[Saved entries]
(* ===== verification/FcStreams.v ===== *)
(** * FcStreams.v: what the flexicast extension does to a connection's streams

    The pieces that the flexicast source hands over are written into the
    streams of the unicast connection ([insert_delegated], control.rs), the
    source reads them out of its own ([fetch_piece], recovery/flexicast.rs),
    and tells the unicast connections which streams it collected
    ([notify_collected]). Each keeps the invariant of ConnFlow.v; only the
    writing of a piece gives a stream bytes that the connection's [tx_data]
    does not count. *)
From stdpp Require Import gmap relations sorting.
From S2P Require Import Prelude F64 Errors Octets Frame RangeBuf FlowControl TransportParams RecvBuf SendBuf FcConn.
From S2P Require Import StreamMap StreamOrder ConnStreams ConnReach BufExtent ConnFlow.

(** [flexicast::ack::FcDelegatedStream]. *)
Record FcDelegatedStream := mk_del {
  dl_stream_id : Z;
  dl_offset : Z;
  dl_payload : bytes;
  dl_pn : Z;
  dl_fin : bool
}.

(** *** The bytes of a frame *)
Definition on_map_send {A} (id : Z) (m : M SendBuf Error A) : M StreamMap Error A := λ s,
  match stream_get id s with
  | Some st => let (r, b) := m (st_send st) in (r, stream_put id (set_st_send b st) s)
  | None => (Panic, s)
  end.

(** "We ack the recovery mechanism by asking to retransmit the specified data,
    and we get the data": the bytes that [emit] writes at the front of a zeroed
    buffer; nothing when [emit] reports [FinalSize]. *)
Definition fetch_piece (stream_id offset length : Z) : M StreamMap Error (option bytes) :=
  on_map_send stream_id (retransmit offset length) ;;
  r ← attempt (on_map_send stream_id (send_emit SEND_DEPTH length));
  mret match r with
       | inl (out, _) => Some (out ++ replicate (Z.to_nat (length - zlen out)) 0)
       | inr FinalSize => None
       | inr _ => Some (replicate (Z.to_nat length) 0)
       end.

Section FcStreams.
Context `{!RBTree} `{!FcQosOps}.

(** [match self.get_or_create_stream(..)] of the delegation: a stream that was
    collected is passed over. *)
Definition unless_collected (id : Z) (local : bool) (k : Stream → Cs unit) : Cs unit := λ s,
  match get_or_create_stream id local s with
  | (Ok st, s') => k st s'
  | (Err e, s') => if bool_decide (e = Done) && is_collected id (cs_streams s) then (Ok tt, s') else (Err e, s')
  | (Panic, s') => (Panic, s')
  | (NoFuel, s') => (NoFuel, s')
  end.

(** The write of a piece; the boolean says whether it was accepted. *)
Definition write_piece (id offset : Z) (payload : bytes) (fin : bool) : Cs bool :=
  r ← attempt (on_send id (write_at_offset SEND_DEPTH payload offset fin));
  match r with
  | inl _ => mret true
  | inr e => if bool_decide (e = FinalSize) then mret false else fail e
  end.

(** Mark the stream as flushable. *)
Definition mark_flushable (was_flushable : bool) (key : StreamPriorityKey) : Cs unit :=
  if negb was_flushable then on_map (insert_flushable key) else mret tt.

(** [local]: [true] in [fc_delegated_streams]; [delegate_streams] passes the
    stream's side on the source. *)
Definition write_delegated (local : bool) (d : FcDelegatedStream) : Cs unit :=
  unless_collected (dl_stream_id d) local (λ stream,
    was_flushable ← lift (is_flushable stream);
    written ← write_piece (dl_stream_id d) (dl_offset d) (dl_payload d) (dl_fin d);
    if (written : bool) then mark_flushable was_flushable (st_priority_key stream) else mret tt).

Definition insert_delegated (d : FcDelegatedStream) : Cs unit := write_delegated true d.

(** The body of [fc_notify_collected_streams]: the source collected the stream. *)
Definition notify_collected (stream_id : Z) : Cs unit :=
  s ← gets (λ s : StreamConn, s);
  match stream_get stream_id (cs_streams s) with
  | Some stream =>
      on_send stream_id fc_set_close_offset ;;
      (* Maybe the stream is now complete. *)
      collect_if_done stream_id stream
  | None => mret tt
  end.

(** ** The invariant *)
Context (b u : Z) (fit : bool).

(** How far a piece reaches beyond the end of its stream. *)
Definition end_of (id : Z) (s : StreamConn) : Z :=
  match stream_get id (cs_streams s) with Some st => given st | None => 0 end.
Definition growth (d : FcDelegatedStream) (s : StreamConn) : Z :=
  Z.max 0 (dl_offset d + zlen (dl_payload d) - end_of (dl_stream_id d) s).

Lemma growth_nonneg d s : 0 ≤ growth d s.
Proof. unfold growth. lia. Qed.

Lemma conn_inv_more x x' s : conn_inv b u fit x s → x ≤ x' → conn_inv b u fit x' s.
Proof. intros [] ?. constructor; [eapply streams_inv_le; [done|lia|lia]|done..]. Qed.

Lemma get_or_create_end x id local s st s' : conn_inv b u fit x s → 0 ≤ id →
  get_or_create_stream id local s = (Ok st, s') → given st = end_of id s.
Proof.
  intros Hs Hid. unfold get_or_create_stream. rewrite gets_bind. unfold zoom_map, zoom, end_of, stream_get.
  pose proof (get_or_create_spec (cs_is_server s) b u id (cs_local_transport_params s) (cs_peer_transport_params s)
    local (cs_streams s) (si_map _ _ _ _ _ (ci_streams _ _ _ _ _ Hs)) Hid) as Hg.
  destruct (sm_streams (cs_streams s) !! id) as [st0|]; [rewrite Hg; by intros [= <- _]|].
  destruct (decide _); [by rewrite Hg|]. destruct (decide _); [by rewrite Hg|]. destruct (decide _); [by rewrite Hg|].
  destruct Hg as (w & Hg & _). rewrite Hg. intros [= <- _]. unfold given, new_stream. by destruct (initial_limits _ _ _ _).
Qed.

(** A state in which the stream was given [n] more bytes. *)
Lemma in_call_more x id k s0 s n : conn_inv b u fit x s0 → 0 ≤ n →
  in_call b u id k (cs_rx_data s0) (cs_tx_data s0 + x + n) s0 s → conn_inv b u fit (x + n) s.
Proof.
  intros H0' Hn (Hs & Hsame & _). eapply conn_inv_same; [eapply (conn_inv_more x (x + n)); [done|lia]| |done].
  by rewrite Z.add_assoc.
Qed.

Lemma write_piece_inv x id k st s0 s off payload fin (n := Z.max 0 (off + zlen payload - given st))
    (Q := in_call b u id k (cs_rx_data s0) (cs_tx_data s0 + x + n) s0) :
  conn_inv b u fit x s0 → in_call b u id k (cs_rx_data s0) (cs_tx_data s0 + x) s0 s → at_stream id st s →
  post (λ _, Q) Q (write_piece id off payload fin s).
Proof.
  intros Hs0 (Hi & Hn & st0 & Hst0 & Hk0) Hst. unfold at_stream in Hst0, Hst. rewrite Hst in Hst0. injection Hst0 as <-.
  pose proof (write_at_offset_fits SEND_DEPTH payload off fin _ _ (si_fits _ _ _ _ _ Hi id st Hst)) as Hw. cbv zeta in Hw.
  assert (Hu : ∀ r o, fits_at o r → given st ≤ o ≤ Z.max (given st) (off + zlen payload) → Q (update_stream id (set_st_send r st) s)).
  { intros r o Hr Ho. split_and!; [|done|exists (set_st_send r st); split; [by eapply at_update|done]].
    eapply streams_inv_le; [by eapply update_send_inv|lia|unfold n; lia]. }
  unfold write_piece, attempt, on_send, on_stream, stream_get, zoom, mbind, M_bind. rewrite Hst.
  destruct (write_at_offset _ _ _ _ (st_send st)) as [[m|e| |] r]; cbn in *; try done;
    destruct Hw as (o & Ho & ?); [by eapply Hu|]. case_bool_decide; cbn; by eapply Hu.
Qed.

Lemma write_delegated_inv x local d s :
  0 ≤ dl_stream_id d → conn_inv b u fit x s →
  post (λ _, conn_inv b u fit (x + growth d s)) (conn_inv b u fit (x + growth d s)) (write_delegated local d s).
Proof.
  intros Hid Hs. set (id := dl_stream_id d) in *. pose proof (growth_nonneg d s) as Hg.
  assert (Hmore : ∀ s', conn_inv b u fit x s' → conn_inv b u fit (x + growth d s) s')
    by (intros; eapply conn_inv_more; [done|lia]).
  destruct (inv_nonneg _ _ _ _ _ (ci_streams _ _ _ _ _ Hs)) as [HR HT].
  pose proof (get_or_create_inv b u id local _ _ s (ci_streams _ _ _ _ _ Hs) Hid HR HT) as Hc.
  unfold write_delegated, unless_collected. fold id.
  pose proof (λ st s', get_or_create_end x id local s st s' Hs Hid) as Hend.
  destruct (get_or_create_stream id local s) as [[st|e| |] s1]; try done.
  2: { subst s1. destruct (_ && _); cbn; by apply Hmore. }
  destruct Hc as [Hc Hst]. apply post_lift_bind; [apply Hmore; by eapply in_call_inv|]. intros wf _.
  pose proof (write_piece_inv x id _ st s s1 (dl_offset d) (dl_payload d) (dl_fin d) Hs Hc Hst) as Hw. cbv zeta in Hw.
  assert (Eg : Z.max 0 (dl_offset d + zlen (dl_payload d) - given st) = growth d s).
  { unfold growth. fold id. by rewrite (Hend st s1 eq_refl). }
  rewrite Eg in Hw.
  eapply (post_bind (λ _, in_call b u id (st_priority_key st) (cs_rx_data s) (cs_tx_data s + x + growth d s) s));
    [eapply post_weaken; [exact Hw|done|]|].
  - intros s' Hs'. by eapply in_call_more.
  - intros w s2 _ Hc2. destruct w; [|by eapply in_call_more]. unfold mark_flushable. destruct (negb wf); [|by eapply in_call_more].
    cbn. eapply in_call_more; [done..|]. apply in_call_map; [done|apply tame_insert_flushable].
Qed.

(** The source's side keeps its streams' extents. *)
Lemma fetch_piece_inv x id off len s :
  conn_inv b u fit x s → post (λ _, conn_inv b u fit x) (conn_inv b u fit x) (zoom_map (fetch_piece id off len) s).
Proof.
  intros Hs. unfold zoom_map, zoom, fetch_piece.
  assert (Hm : ∀ A (m : Sb A) s1, (∀ o r, fits_at o r → post (λ _, fits_at o) (fits_at o) (m r)) → conn_inv b u fit x s1 →
    post (λ _ sm, conn_inv b u fit x (set_cs_streams sm s1)) (λ sm, conn_inv b u fit x (set_cs_streams sm s1))
      (on_map_send id m (cs_streams s1))).
  { intros A m s1 Hm Hs1. unfold on_map_send. destruct (stream_get id (cs_streams s1)) as [st|] eqn:Hst; [|done].
    assert (Hc : in_call b u id (st_priority_key st) (cs_rx_data s1) (cs_tx_data s1 + x) s1 s1)
      by (split_and!; [apply Hs1|done|by exists st]).
    pose proof (post_send_call _ _ _ _ _ _ _ _ Hc m Hm) as Hp. unfold on_send, on_stream, zoom in Hp. rewrite Hst in Hp.
    destruct (m (st_send st)) as [[a|e| |] r]; cbn in *; try done; by eapply in_call_inv. }
  unfold mbind, M_bind.
  pose proof (Hm _ (retransmit off len) s ltac:(intros; by apply retransmit_fits) Hs) as H1'.
  destruct (on_map_send id (retransmit off len) (cs_streams s)) as [[[]|e| |] sm]; cbn [post] in *; try done.
  pose proof (Hm _ (send_emit SEND_DEPTH len) (set_cs_streams sm s) ltac:(intros; by apply send_emit_fits) H1') as H2'.
  unfold attempt. rewrite cs_streams_set in H2'.
  destruct (on_map_send id (send_emit SEND_DEPTH len) sm) as [[[out f]|e| |] sm']; done.
Qed.

Lemma notify_collected_inv x id s :
  conn_inv b u fit x s → post (λ _, conn_inv b u fit x) (conn_inv b u fit x) (notify_collected id s).
Proof.
  intros Hs. unfold notify_collected. rewrite gets_bind. destruct (stream_get id (cs_streams s)) as [st|] eqn:Hst; [|done].
  assert (Hc : in_call b u id (st_priority_key st) (cs_rx_data s) (cs_tx_data s + x) s s) by (split_and!; [apply Hs|done|by exists st]).
  eapply (post_bind (λ _, in_call b u id (st_priority_key st) (cs_rx_data s) (cs_tx_data s + x) s));
    [eapply post_weaken; [apply post_send_call; [exact Hc|]|done|]|].
  - intros o r Hr. cbn. eapply fits_frame; [exact Hr|done..|]. by destruct Hr as [[] <-].
  - intros s' Hs'. by eapply in_call_inv.
  - intros [] s1 _ Hc1. eapply collect_if_done_inv; [exact Hs|exact Hc1|].
    exact (so_local _ _ _ (at_ok _ _ _ _ _ _ _ (ci_streams _ _ _ _ _ Hs) Hst)).
Qed.

Lemma get_or_create_conn_inv x id local s :
  0 ≤ id → conn_inv b u fit x s → post (λ _, conn_inv b u fit x) (conn_inv b u fit x) (get_or_create_stream id local s).
Proof.
  intros Hid Hs. destruct (inv_nonneg _ _ _ _ _ (ci_streams _ _ _ _ _ Hs)) as [HR HT].
  pose proof (get_or_create_inv b u id local _ _ s (ci_streams _ _ _ _ _ Hs) Hid HR HT) as Hc.
  destruct (get_or_create_stream id local s) as [[st|e| |] s1]; cbn; try done; [|by subst].
  by eapply in_call_inv, Hc.
Qed.
End FcStreams.
(** The client opens stream 0 and sends two bytes on it; the server reads
    them, answers with three and writes the answer into a packet. *)
Definition demo0 : StreamConn := StreamConn_start true demo_params TransportParams_default 1000 500.
Definition demo1 : StreamConn := after (process_peer_transport_params true [50] demo_params) demo0.
Definition demo2 : StreamConn := after (recv_stream 0 (RangeBuf_from [1; 2] 0 false)) demo1.
Definition demo3 : StreamConn := after (stream_recv 0 10) demo2.
Definition demo4 : StreamConn := after (stream_send 0 [7; 8; 9] true) demo3.
Definition demo_pkt : Pkt := mk_pkt (with_slice (repeat 0 40)) [] 40.
Definition demo5 : StreamConn := after_write (send_streams true) demo_pkt demo4.

(** Then a piece of stream 3 that was lost on the flexicast flow, its last four
    bytes, comes from the flexicast source. *)
Definition demo_piece : FcDelegatedStream := mk_del 3 5 [1; 2; 3; 4] 8 true.
Definition demo6 : StreamConn := after (write_delegated true demo_piece) demo5.

Lemma demo4_reachable : reachable true true demo_params TransportParams_default 1000 500 0 demo4.
Proof.
  eapply (rtc_l _ _ (0, demo1)).
  { apply run_conn. eapply (step_peer_params _ _ _ true [50] demo_params); [by apply Forall_singleton|by vm_compute]. }
  eapply (rtc_l _ _ (0, demo2)).
  { apply run_conn. eapply (step_frame _ _ _ (Frame.Stream 0 (RangeBuf_from [1; 2] 0 false))); [reflexivity|done|]. by vm_compute. }
  eapply (rtc_l _ _ (0, demo3)).
  { apply run_conn, (step_recv true demo2 demo3 0 10). exact (run_op (stream_recv 0 10) demo2 ltac:(vm_compute; exact I)). }
  apply rtc_once, run_conn, (step_send_data true demo3 demo4 0 [7; 8; 9] true); [done|].
  exact (run_op (stream_send 0 [7; 8; 9] true) demo3 ltac:(vm_compute; exact I)).
Qed.

Lemma demo5_reachable : reachable true true demo_params TransportParams_default 1000 500 0 demo5.
Proof.
  eapply rtc_r; [apply demo4_reachable|]. apply run_conn, (step_write_streams true demo4 demo5 true).
  exact (write_step (send_streams true) demo_pkt demo4 ltac:(vm_compute; exact I)).
Qed.

Lemma demo6_reachable : reachable true true demo_params TransportParams_default 1000 500 9 demo6.
Proof.
  eapply rtc_r; [apply demo5_reachable|]. assert (growth demo_piece demo5 = 9) as E by (by vm_compute).
  rewrite <- (Z.add_0_l 9), <- E. apply (run_delegated true 0 true demo_piece demo5 demo6); [done|].
  exact (run_op (write_delegated true demo_piece) demo5 ltac:(vm_compute; exact I)).
Qed.

(** What the piece added is not counted in [tx_data]: the stream ends at 9,
    although only four bytes came, and nothing was given on the connection
    beyond the three bytes of stream 0. *)
Example delegation_not_counted : tx_total demo6 = 12 ∧ cs_tx_data demo6 = 3.
Proof. by vm_compute. Qed.
End Demo.

Lemma connection_flow_control_witness :
  rx_total demo6 ≤ cs_rx_data demo6 ∧ (true = true → cs_rx_data demo6 ≤ max_rx_data demo6) ∧
  0 ≤ 9 ∧ tx_total demo6 ≤ cs_tx_data demo6 + 9 ∧
  0 ≤ cs_tx_cap demo6 ∧ 0 ≤ cs_tx_data demo6 ∧ cs_tx_data demo6 + cs_tx_cap demo6 ≤ cs_max_tx_data demo6.
Proof. exact (connection_flow_control true _ _ _ _ _ 9 demo6 demo_config demo6_reachable). Defined.

Lemma connection_streams_well_formed_witness :
  let m := cs_streams demo6 in
  (∀ id st, sm_streams m !! id = Some st → stream_ok (cs_is_server demo6) id st) ∧
  (∀ id, id ∈ sm_collected m → sm_streams m !! id = None) ∧
  queue_ok (live m) (sm_flushable m) ∧ queue_ok (live m) (sm_writable m) ∧
  queue_ok (live_or_gone m) (sm_readable m) ∧
  (∀ local bidi, 0 ≤ opened m local bidi ≤ limit m local bidi).
Proof. exact (connection_streams_well_formed true _ _ _ _ _ 9 demo6 demo_config demo6_reachable). Defined.

Lemma peer_streams_bounded_witness :
  Z.of_nat (size (filter (kind (cs_is_server demo5) false true) (dom (sm_streams (cs_streams demo5))))) ≤ 2.
Proof. exact (peer_streams_bounded true _ _ _ _ _ 0 demo5 true demo_config demo5_reachable). Defined.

§ PROBLEM TO SOLVE: Find and copy each line above that includes the string "ltac".

§ ANSWER SPACE:
  pose proof (Hm _ (retransmit off len) s ltac:(intros; by apply retransmit_fits) Hs) as H1'.
  pose proof (Hm _ (send_emit SEND_DEPTH len) (set_cs_streams sm s) ltac:(intros; by apply send_emit_fits) H1') as H2'.
  { apply run_conn, (step_recv true demo2 demo3 0 10). exact (run_op (stream_recv 0 10) demo2 ltac:(vm_compute; exact I)). }
  exact (run_op (stream_send 0 [7; 8; 9] true) demo3 ltac:(vm_compute; exact I)).
  exact (write_step (send_streams true) demo_pkt demo4 ltac:(vm_compute; exact I)).
  exact (run_op (write_delegated true demo_piece) demo5 ltac:(vm_compute; exact I)).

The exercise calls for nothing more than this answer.